→ **Task brief**
Of the entries below, return exactly those lines that fall between the one containing "From S2P Require Import Prelude CMonad." and the one containing "Definition ENOMEM : Z := 12.", the two end lines included.

Stored data:
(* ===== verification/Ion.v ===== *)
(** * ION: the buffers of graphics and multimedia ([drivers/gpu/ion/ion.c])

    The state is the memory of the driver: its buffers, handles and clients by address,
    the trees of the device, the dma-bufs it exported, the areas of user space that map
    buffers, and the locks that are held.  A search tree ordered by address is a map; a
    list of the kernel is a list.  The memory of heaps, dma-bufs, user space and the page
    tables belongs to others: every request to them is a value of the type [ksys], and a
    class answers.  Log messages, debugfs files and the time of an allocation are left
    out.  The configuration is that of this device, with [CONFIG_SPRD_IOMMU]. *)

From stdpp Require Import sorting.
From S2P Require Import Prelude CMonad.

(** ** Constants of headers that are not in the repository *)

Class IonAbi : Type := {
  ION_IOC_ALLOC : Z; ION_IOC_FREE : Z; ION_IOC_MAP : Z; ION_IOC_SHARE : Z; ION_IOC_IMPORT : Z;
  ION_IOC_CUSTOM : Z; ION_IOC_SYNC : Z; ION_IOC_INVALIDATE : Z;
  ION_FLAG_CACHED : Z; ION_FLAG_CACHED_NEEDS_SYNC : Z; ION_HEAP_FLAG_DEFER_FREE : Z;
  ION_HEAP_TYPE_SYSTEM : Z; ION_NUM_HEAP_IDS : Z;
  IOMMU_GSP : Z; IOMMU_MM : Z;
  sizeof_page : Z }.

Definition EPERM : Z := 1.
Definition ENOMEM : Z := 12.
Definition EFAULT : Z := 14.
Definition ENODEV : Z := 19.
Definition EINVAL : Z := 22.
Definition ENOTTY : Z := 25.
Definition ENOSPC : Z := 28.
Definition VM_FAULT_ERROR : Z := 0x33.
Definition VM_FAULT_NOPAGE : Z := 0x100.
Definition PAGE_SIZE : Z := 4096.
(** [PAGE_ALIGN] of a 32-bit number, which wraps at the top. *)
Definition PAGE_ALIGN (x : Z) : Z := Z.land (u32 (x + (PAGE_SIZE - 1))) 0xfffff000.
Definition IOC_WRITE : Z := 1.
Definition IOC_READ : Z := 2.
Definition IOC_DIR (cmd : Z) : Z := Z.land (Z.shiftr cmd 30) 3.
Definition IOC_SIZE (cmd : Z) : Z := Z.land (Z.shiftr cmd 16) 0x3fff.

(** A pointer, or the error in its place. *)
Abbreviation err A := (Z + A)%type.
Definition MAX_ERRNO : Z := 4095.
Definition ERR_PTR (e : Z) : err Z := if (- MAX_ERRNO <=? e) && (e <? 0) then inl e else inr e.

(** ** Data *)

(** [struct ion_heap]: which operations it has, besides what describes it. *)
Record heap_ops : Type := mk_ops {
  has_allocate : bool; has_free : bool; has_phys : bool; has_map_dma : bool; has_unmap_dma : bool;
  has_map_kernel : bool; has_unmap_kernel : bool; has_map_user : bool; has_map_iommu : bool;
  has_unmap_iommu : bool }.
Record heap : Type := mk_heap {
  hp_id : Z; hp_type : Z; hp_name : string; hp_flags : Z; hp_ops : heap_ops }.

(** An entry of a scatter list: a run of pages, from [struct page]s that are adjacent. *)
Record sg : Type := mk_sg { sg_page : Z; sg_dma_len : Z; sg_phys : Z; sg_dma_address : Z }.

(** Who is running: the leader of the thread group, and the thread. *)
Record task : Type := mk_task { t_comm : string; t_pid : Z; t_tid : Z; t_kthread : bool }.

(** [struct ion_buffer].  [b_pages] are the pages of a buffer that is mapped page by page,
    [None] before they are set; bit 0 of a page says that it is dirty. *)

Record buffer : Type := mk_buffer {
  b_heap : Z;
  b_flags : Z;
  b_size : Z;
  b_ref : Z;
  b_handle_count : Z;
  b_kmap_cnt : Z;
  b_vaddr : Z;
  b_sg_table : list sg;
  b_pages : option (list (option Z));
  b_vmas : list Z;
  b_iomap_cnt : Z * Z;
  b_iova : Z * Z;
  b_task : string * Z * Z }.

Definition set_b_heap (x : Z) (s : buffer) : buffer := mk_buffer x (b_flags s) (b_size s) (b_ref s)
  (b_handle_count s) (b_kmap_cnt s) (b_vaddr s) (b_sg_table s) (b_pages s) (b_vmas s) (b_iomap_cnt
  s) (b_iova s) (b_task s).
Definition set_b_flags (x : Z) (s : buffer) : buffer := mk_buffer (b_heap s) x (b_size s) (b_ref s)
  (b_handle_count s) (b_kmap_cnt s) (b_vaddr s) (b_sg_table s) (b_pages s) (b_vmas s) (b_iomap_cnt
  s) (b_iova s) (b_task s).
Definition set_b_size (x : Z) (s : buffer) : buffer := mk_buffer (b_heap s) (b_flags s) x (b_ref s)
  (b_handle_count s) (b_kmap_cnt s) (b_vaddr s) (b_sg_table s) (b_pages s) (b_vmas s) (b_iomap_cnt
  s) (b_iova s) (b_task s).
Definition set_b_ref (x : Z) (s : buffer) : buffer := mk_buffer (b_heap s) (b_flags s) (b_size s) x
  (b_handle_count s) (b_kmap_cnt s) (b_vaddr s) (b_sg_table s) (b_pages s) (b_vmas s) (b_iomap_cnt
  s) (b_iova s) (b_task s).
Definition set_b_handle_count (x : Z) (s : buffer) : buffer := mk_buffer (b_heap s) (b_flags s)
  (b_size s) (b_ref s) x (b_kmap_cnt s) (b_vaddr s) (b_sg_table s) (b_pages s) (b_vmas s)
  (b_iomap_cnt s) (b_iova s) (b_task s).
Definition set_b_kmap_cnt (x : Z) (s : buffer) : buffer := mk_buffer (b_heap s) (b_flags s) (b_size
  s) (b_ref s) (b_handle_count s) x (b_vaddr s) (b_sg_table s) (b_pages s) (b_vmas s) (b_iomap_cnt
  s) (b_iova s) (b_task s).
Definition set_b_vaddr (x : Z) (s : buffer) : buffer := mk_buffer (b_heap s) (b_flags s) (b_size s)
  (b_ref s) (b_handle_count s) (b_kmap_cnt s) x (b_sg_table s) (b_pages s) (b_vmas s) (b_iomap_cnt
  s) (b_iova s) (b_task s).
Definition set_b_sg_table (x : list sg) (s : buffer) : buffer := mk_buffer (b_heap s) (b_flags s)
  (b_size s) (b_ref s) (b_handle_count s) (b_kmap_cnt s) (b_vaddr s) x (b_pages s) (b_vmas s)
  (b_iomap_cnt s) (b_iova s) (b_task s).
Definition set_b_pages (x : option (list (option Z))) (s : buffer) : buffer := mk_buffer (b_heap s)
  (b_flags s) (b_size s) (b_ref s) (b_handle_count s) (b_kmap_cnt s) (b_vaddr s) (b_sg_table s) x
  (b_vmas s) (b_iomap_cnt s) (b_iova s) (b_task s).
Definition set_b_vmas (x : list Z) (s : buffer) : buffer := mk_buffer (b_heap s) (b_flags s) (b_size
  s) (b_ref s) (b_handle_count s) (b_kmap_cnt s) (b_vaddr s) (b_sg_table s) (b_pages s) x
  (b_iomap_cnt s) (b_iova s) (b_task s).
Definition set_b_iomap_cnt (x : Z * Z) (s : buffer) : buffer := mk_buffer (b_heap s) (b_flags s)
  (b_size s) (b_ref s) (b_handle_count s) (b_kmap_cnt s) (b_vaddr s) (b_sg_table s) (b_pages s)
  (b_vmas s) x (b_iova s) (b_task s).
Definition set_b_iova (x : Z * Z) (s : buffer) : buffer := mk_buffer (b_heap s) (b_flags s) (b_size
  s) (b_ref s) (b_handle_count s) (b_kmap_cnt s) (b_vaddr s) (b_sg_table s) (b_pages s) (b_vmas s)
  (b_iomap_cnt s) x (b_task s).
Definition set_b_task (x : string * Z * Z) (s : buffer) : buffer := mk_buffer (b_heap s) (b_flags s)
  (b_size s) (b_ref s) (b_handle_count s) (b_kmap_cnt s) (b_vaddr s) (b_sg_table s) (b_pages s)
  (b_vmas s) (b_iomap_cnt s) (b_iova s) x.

---

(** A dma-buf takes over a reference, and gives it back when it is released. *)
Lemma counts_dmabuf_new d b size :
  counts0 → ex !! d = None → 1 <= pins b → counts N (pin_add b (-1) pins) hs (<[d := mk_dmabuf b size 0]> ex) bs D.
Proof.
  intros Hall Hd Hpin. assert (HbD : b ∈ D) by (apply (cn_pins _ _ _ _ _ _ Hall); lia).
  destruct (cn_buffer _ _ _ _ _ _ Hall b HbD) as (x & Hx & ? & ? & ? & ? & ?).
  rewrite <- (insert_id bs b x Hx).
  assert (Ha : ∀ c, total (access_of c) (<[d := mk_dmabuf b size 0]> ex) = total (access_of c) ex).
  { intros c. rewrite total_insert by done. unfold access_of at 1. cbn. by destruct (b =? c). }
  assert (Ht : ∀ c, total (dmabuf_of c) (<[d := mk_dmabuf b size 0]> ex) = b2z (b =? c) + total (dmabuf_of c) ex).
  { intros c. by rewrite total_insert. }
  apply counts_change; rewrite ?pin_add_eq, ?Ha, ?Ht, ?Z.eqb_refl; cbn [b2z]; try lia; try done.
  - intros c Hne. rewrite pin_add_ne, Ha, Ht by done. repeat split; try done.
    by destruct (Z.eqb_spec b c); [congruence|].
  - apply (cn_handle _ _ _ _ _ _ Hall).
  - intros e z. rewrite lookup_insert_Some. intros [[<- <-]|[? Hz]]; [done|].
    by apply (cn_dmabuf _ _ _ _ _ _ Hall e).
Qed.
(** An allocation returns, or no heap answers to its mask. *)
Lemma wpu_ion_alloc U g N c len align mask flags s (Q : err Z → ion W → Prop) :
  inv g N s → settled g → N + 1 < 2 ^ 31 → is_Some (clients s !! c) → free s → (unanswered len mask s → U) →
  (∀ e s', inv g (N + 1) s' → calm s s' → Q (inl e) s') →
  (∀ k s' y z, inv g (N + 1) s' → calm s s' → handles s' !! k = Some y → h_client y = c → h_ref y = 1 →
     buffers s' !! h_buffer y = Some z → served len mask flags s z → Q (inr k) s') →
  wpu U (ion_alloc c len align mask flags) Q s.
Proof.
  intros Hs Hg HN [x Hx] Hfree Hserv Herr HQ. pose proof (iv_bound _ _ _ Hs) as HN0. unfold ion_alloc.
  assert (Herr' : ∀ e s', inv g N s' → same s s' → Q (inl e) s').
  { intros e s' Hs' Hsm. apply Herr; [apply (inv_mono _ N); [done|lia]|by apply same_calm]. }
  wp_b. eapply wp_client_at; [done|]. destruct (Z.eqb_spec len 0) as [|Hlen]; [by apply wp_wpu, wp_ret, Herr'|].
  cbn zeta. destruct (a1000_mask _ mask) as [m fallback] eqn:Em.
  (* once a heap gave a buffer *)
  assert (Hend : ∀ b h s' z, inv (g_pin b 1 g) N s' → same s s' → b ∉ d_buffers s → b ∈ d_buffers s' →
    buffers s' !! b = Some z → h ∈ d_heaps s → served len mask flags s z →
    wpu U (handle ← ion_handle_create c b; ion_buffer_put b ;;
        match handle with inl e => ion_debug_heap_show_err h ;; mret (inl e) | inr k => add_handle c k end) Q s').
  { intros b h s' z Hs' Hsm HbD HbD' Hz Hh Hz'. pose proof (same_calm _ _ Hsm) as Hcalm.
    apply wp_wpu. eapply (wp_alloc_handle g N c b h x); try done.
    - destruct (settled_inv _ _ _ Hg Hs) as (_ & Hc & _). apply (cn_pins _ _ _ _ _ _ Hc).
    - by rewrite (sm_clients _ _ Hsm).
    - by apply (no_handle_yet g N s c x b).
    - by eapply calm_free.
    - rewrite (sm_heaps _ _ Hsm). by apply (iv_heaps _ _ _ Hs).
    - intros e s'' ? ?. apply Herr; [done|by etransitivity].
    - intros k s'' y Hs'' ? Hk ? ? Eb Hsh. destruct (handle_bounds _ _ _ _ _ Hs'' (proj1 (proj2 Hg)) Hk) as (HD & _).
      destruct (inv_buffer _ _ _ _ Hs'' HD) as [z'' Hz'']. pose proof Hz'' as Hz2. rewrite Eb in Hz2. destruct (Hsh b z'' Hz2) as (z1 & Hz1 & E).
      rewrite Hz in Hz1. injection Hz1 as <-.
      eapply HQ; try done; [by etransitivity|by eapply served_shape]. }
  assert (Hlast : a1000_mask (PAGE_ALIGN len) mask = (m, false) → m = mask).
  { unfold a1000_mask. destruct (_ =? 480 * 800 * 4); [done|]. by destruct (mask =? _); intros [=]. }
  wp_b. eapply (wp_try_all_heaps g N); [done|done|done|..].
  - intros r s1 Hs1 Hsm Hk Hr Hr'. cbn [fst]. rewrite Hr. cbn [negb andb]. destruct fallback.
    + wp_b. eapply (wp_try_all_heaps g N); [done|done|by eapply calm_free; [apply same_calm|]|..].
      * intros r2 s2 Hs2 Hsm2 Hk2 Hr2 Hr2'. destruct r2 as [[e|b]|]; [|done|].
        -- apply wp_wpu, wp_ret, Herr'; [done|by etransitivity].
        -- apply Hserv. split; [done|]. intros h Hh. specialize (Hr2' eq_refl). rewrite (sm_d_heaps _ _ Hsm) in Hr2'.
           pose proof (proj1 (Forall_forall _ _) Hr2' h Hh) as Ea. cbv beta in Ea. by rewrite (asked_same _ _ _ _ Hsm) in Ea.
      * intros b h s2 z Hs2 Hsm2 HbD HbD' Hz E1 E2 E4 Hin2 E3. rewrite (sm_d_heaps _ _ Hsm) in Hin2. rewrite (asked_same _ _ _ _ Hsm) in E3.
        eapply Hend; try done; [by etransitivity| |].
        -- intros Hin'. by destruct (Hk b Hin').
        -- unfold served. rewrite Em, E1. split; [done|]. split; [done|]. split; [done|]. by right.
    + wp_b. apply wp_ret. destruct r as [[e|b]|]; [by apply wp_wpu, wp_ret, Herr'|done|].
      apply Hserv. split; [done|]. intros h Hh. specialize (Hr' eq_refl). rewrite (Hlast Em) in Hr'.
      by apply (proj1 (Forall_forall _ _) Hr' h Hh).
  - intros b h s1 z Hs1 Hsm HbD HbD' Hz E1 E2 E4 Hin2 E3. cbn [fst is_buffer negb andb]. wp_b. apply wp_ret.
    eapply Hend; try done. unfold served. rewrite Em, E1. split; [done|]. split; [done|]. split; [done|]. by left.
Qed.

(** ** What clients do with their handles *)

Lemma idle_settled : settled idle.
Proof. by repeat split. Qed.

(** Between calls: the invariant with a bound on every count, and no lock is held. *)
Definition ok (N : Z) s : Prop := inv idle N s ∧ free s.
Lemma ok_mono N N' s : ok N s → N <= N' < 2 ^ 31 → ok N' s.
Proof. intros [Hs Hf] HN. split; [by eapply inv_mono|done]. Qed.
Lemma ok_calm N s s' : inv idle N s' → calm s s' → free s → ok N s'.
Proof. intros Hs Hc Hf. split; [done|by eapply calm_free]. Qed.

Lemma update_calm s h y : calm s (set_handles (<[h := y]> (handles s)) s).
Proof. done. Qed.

==

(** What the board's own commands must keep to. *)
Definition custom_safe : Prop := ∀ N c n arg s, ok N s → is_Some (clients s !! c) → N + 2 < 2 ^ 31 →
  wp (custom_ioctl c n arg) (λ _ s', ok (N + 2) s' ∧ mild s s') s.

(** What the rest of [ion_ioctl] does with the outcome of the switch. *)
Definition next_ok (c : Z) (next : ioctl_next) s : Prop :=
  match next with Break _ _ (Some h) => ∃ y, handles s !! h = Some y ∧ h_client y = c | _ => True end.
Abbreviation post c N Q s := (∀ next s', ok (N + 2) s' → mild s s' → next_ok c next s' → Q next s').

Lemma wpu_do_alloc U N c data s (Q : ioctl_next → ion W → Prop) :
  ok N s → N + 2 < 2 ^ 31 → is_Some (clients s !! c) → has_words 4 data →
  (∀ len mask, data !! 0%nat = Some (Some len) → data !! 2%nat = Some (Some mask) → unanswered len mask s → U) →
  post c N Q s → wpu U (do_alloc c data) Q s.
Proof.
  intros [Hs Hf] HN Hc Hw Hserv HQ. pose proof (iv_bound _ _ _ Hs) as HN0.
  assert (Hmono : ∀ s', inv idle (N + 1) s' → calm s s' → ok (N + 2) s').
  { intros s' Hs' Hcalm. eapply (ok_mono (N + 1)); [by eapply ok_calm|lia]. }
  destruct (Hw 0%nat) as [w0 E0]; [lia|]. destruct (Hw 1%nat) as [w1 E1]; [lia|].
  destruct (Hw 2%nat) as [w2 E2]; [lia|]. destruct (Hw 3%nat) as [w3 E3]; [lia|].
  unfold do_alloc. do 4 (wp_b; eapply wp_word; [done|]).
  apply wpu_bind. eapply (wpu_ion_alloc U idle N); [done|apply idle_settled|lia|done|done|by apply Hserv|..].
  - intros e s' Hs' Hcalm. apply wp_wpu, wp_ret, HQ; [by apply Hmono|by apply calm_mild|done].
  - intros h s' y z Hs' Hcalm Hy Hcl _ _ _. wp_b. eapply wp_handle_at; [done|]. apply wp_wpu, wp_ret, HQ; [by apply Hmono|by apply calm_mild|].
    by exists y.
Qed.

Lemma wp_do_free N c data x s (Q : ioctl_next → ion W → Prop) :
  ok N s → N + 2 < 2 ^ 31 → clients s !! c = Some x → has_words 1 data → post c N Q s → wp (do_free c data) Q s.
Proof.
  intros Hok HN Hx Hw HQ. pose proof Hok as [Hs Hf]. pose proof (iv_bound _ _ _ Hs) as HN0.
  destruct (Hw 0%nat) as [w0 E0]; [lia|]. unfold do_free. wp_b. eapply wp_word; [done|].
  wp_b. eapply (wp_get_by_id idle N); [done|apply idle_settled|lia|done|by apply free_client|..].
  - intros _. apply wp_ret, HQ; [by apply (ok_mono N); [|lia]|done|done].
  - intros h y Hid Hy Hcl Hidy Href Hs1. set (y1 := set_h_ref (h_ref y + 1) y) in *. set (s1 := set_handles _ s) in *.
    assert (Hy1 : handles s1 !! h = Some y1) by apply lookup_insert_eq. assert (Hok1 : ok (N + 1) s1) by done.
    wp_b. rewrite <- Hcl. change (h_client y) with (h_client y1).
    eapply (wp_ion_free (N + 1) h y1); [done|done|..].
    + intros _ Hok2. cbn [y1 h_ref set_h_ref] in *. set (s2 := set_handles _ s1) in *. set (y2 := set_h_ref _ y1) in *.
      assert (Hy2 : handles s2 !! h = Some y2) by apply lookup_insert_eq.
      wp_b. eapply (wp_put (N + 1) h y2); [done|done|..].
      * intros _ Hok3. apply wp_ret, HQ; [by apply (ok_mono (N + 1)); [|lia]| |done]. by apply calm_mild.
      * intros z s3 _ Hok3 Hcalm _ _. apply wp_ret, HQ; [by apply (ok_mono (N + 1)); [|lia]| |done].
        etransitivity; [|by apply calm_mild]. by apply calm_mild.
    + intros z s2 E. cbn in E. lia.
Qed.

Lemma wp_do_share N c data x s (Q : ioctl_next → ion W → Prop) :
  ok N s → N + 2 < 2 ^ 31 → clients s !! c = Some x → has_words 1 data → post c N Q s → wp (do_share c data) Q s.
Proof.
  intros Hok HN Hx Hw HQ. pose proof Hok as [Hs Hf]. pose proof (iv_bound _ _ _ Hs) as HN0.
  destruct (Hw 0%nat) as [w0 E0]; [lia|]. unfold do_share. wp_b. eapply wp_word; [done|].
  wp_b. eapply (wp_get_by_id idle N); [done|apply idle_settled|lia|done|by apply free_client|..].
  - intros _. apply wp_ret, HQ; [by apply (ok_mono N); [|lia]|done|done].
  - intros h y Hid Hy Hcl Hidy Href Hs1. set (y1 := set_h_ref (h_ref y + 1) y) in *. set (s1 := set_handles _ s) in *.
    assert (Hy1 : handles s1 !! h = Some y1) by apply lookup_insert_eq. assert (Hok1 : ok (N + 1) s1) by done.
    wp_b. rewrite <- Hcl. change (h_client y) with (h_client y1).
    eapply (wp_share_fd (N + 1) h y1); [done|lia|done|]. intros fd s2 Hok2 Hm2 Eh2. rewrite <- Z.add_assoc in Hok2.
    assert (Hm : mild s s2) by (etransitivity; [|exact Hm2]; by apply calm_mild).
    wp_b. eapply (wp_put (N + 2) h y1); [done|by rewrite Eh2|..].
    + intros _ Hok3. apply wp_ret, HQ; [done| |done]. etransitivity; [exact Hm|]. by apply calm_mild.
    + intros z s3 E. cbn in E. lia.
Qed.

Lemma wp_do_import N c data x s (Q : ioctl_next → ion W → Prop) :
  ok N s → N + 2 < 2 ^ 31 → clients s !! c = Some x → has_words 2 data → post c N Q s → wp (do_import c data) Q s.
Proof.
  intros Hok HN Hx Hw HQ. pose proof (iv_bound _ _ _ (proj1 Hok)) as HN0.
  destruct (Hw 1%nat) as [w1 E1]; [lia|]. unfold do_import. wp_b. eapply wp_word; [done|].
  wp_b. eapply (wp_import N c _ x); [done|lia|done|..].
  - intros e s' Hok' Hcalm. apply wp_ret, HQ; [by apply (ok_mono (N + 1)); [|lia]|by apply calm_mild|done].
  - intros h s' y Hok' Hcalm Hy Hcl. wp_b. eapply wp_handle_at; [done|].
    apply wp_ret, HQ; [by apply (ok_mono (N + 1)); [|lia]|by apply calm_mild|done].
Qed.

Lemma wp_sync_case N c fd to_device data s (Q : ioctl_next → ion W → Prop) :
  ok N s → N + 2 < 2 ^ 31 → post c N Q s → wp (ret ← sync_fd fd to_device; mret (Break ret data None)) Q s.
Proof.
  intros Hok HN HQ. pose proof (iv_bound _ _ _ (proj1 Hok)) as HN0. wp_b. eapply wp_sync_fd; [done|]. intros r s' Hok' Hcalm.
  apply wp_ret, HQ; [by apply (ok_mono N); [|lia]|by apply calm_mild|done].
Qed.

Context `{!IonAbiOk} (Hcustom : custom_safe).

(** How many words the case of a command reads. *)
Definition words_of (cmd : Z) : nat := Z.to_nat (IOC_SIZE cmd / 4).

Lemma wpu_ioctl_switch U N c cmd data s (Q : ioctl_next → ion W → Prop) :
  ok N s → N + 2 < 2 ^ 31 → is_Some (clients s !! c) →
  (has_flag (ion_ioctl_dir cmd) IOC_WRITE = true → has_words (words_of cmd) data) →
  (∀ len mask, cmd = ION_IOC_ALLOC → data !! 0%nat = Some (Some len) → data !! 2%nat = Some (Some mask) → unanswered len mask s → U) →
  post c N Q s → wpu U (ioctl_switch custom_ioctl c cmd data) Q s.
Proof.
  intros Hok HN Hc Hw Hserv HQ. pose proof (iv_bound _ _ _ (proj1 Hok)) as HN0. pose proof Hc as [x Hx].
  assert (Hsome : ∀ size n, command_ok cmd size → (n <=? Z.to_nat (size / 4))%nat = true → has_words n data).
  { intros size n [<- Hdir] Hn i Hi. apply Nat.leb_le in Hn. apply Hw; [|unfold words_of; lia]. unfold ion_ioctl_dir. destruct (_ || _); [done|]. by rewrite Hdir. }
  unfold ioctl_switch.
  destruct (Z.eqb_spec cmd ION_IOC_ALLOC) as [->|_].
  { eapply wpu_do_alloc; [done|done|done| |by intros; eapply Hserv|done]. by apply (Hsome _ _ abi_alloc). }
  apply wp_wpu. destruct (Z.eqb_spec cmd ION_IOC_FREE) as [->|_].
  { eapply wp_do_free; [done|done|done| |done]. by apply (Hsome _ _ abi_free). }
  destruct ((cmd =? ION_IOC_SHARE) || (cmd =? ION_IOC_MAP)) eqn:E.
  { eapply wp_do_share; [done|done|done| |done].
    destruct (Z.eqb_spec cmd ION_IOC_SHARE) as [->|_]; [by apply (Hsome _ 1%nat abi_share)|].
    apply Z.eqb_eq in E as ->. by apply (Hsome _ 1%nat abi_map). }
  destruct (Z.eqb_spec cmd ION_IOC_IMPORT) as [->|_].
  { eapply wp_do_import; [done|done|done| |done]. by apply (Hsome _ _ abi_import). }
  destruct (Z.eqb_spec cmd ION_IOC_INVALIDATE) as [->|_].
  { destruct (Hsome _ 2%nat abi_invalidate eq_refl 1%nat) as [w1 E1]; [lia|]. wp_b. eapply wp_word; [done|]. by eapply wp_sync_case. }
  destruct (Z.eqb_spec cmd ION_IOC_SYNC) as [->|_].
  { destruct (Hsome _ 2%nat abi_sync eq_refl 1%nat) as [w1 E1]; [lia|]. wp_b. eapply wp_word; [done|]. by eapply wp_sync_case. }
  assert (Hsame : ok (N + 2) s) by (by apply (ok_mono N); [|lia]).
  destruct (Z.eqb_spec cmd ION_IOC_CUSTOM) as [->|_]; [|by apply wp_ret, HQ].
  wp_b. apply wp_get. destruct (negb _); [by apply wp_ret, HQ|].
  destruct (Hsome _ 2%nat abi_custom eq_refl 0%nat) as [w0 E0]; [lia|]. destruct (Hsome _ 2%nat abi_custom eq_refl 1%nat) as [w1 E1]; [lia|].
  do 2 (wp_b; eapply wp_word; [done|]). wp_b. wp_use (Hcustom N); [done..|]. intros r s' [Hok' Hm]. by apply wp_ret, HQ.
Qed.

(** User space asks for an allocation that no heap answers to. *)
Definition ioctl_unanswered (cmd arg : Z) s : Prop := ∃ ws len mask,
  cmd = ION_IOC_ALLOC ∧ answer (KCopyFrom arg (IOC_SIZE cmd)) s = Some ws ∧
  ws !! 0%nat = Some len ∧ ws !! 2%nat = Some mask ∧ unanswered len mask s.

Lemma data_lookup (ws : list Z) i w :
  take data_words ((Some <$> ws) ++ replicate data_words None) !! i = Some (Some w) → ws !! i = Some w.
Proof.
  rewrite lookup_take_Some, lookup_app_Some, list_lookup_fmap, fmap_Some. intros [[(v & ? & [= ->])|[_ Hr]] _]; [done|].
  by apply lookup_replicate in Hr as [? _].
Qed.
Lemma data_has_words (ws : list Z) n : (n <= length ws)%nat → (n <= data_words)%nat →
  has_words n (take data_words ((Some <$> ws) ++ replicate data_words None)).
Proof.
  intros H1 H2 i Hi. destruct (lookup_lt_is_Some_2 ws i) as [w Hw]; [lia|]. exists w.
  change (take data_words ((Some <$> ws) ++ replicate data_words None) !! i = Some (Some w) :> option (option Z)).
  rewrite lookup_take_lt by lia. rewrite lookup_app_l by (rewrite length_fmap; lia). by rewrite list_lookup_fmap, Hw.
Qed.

→ **The completed task**
From S2P Require Import Prelude CMonad.

(** ** Constants of headers that are not in the repository *)

Class IonAbi : Type := {
  ION_IOC_ALLOC : Z; ION_IOC_FREE : Z; ION_IOC_MAP : Z; ION_IOC_SHARE : Z; ION_IOC_IMPORT : Z;
  ION_IOC_CUSTOM : Z; ION_IOC_SYNC : Z; ION_IOC_INVALIDATE : Z;
  ION_FLAG_CACHED : Z; ION_FLAG_CACHED_NEEDS_SYNC : Z; ION_HEAP_FLAG_DEFER_FREE : Z;
  ION_HEAP_TYPE_SYSTEM : Z; ION_NUM_HEAP_IDS : Z;
  IOMMU_GSP : Z; IOMMU_MM : Z;
  sizeof_page : Z }.

Definition EPERM : Z := 1.
Definition ENOMEM : Z := 12.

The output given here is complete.